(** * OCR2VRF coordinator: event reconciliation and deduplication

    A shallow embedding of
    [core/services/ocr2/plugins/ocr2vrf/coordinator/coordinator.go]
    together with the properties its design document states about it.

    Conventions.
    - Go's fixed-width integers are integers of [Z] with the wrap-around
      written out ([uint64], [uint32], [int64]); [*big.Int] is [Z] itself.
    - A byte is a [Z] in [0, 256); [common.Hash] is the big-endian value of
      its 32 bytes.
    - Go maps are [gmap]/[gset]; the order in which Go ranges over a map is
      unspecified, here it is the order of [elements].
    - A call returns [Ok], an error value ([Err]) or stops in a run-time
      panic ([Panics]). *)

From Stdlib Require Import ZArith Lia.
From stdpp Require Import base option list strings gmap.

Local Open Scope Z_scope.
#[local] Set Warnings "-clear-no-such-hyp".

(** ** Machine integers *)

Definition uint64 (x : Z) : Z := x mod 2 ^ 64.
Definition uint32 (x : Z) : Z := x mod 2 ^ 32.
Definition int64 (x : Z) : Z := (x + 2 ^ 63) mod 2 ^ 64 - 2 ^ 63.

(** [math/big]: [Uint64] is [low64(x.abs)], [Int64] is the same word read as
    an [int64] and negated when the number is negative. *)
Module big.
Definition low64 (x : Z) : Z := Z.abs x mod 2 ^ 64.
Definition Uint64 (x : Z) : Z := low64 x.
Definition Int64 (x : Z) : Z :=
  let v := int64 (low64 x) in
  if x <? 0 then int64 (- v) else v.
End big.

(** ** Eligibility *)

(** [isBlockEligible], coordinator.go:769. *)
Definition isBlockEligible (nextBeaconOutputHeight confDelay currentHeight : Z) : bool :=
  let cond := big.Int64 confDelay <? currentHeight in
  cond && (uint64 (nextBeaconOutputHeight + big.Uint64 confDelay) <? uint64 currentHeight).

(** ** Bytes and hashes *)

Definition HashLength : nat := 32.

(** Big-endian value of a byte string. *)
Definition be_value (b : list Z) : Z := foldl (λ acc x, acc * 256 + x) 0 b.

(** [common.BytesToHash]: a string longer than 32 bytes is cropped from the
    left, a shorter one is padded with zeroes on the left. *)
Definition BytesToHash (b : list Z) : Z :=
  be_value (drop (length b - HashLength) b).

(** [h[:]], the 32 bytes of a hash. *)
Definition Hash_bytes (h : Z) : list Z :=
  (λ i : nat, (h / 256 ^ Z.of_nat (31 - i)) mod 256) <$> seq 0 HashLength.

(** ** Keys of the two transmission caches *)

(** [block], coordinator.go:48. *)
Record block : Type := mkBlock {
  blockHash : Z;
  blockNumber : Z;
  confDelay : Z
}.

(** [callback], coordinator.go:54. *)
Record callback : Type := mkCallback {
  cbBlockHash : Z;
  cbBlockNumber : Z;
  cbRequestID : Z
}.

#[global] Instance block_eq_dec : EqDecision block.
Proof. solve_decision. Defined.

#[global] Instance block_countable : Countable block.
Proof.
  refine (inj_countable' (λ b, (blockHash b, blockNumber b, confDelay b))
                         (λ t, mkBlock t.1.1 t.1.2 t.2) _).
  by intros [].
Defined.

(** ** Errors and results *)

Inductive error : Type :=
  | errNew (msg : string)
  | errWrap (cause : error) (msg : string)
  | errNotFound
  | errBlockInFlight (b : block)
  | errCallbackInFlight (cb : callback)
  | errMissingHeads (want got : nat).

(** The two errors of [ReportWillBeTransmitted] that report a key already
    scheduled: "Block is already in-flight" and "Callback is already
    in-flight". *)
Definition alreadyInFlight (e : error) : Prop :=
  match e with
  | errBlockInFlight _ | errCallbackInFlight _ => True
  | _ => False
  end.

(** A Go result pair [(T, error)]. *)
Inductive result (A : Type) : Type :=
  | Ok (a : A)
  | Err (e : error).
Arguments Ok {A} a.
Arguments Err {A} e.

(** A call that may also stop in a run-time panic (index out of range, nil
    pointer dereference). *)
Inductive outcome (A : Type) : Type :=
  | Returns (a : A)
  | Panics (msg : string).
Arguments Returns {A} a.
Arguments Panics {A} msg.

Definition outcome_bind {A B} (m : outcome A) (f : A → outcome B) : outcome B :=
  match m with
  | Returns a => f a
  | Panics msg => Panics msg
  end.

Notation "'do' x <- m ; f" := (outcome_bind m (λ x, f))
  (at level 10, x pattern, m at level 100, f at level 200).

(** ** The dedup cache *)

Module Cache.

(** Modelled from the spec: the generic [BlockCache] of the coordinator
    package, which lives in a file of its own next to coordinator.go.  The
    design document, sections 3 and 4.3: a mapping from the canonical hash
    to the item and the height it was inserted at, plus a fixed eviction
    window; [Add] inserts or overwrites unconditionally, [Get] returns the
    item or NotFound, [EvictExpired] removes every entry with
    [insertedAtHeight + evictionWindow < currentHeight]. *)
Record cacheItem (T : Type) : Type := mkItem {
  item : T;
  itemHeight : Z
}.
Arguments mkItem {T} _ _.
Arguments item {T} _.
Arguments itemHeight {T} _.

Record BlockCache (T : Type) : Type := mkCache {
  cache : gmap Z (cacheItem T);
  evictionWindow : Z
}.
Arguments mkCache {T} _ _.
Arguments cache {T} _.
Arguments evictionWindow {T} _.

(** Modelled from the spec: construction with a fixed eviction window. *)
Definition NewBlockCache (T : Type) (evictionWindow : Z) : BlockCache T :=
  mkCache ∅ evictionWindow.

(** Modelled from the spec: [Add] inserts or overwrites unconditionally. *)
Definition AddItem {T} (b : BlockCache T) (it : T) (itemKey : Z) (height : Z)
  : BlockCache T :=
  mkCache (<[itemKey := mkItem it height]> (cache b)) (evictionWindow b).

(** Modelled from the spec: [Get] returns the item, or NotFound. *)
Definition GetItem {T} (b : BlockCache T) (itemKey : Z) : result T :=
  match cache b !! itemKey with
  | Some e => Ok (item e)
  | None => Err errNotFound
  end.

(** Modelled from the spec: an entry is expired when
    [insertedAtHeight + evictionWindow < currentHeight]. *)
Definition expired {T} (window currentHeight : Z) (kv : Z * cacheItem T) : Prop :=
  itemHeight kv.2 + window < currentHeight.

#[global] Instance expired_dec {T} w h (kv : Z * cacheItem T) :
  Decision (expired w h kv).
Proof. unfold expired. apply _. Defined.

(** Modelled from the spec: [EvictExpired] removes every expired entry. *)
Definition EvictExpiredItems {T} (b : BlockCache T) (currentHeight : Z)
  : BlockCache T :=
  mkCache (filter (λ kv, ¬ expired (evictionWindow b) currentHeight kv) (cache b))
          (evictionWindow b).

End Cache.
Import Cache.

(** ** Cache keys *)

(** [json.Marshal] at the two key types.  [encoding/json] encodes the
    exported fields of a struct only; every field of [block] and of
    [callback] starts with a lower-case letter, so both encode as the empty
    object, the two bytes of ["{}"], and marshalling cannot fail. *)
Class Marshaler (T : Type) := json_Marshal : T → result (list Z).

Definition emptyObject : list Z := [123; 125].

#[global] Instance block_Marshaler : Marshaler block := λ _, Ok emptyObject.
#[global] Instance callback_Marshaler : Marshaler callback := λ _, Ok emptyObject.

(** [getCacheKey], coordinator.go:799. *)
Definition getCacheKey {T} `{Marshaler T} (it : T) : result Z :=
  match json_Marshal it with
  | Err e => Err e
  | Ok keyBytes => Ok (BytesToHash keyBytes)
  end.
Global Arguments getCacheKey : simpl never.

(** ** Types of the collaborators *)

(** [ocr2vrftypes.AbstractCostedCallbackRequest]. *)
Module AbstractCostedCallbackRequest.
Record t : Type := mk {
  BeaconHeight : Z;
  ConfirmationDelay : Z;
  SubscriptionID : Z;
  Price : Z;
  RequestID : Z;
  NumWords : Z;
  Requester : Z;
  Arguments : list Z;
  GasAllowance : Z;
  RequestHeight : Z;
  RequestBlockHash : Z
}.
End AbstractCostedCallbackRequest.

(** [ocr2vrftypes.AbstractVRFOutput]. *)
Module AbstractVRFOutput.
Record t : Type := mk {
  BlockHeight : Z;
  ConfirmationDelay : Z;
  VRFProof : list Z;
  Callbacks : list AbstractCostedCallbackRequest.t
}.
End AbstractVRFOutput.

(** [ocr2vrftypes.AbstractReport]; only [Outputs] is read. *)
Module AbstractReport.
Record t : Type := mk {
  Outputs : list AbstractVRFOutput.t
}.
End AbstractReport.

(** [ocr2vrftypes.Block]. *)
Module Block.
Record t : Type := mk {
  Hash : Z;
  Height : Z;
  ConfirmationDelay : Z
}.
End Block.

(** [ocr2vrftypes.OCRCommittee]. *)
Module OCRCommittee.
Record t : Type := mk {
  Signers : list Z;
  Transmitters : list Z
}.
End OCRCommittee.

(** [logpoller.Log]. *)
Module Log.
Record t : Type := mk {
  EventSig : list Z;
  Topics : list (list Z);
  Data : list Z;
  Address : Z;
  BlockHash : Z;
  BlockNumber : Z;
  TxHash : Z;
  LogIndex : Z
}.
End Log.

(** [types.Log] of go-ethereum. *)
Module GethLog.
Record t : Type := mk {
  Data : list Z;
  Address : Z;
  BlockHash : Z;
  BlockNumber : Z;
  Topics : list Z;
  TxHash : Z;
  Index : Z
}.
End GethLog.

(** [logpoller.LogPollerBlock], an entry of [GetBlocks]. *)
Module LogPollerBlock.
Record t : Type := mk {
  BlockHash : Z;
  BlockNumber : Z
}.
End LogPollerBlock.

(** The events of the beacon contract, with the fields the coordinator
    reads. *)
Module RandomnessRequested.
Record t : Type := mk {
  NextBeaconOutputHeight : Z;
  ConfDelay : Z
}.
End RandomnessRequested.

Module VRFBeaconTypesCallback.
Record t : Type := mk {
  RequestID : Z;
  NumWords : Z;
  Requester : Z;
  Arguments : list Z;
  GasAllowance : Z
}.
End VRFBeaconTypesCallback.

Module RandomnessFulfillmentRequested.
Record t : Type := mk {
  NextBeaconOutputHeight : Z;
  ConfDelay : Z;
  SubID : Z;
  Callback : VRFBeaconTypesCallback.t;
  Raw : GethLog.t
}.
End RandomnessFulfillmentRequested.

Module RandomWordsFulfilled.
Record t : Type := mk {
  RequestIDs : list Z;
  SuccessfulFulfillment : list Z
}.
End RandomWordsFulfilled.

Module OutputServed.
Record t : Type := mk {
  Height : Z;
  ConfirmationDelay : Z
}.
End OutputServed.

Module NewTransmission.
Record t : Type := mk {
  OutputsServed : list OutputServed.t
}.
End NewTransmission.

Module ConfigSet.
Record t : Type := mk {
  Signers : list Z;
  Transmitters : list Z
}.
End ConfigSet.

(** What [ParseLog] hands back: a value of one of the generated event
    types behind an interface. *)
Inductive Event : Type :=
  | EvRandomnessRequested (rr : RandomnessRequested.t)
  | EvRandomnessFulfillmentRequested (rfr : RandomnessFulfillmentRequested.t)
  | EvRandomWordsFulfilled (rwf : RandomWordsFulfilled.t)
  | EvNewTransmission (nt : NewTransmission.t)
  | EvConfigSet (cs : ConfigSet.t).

○ ○ ○

- _TO DO_
For each line of the data that has the word "Panics", report that line.

- _EXERCISE OUTPUT_
      panic ([Panics]). *)
  | Panics (msg : string).
Arguments Panics {A} msg.
  | Panics msg => Panics msg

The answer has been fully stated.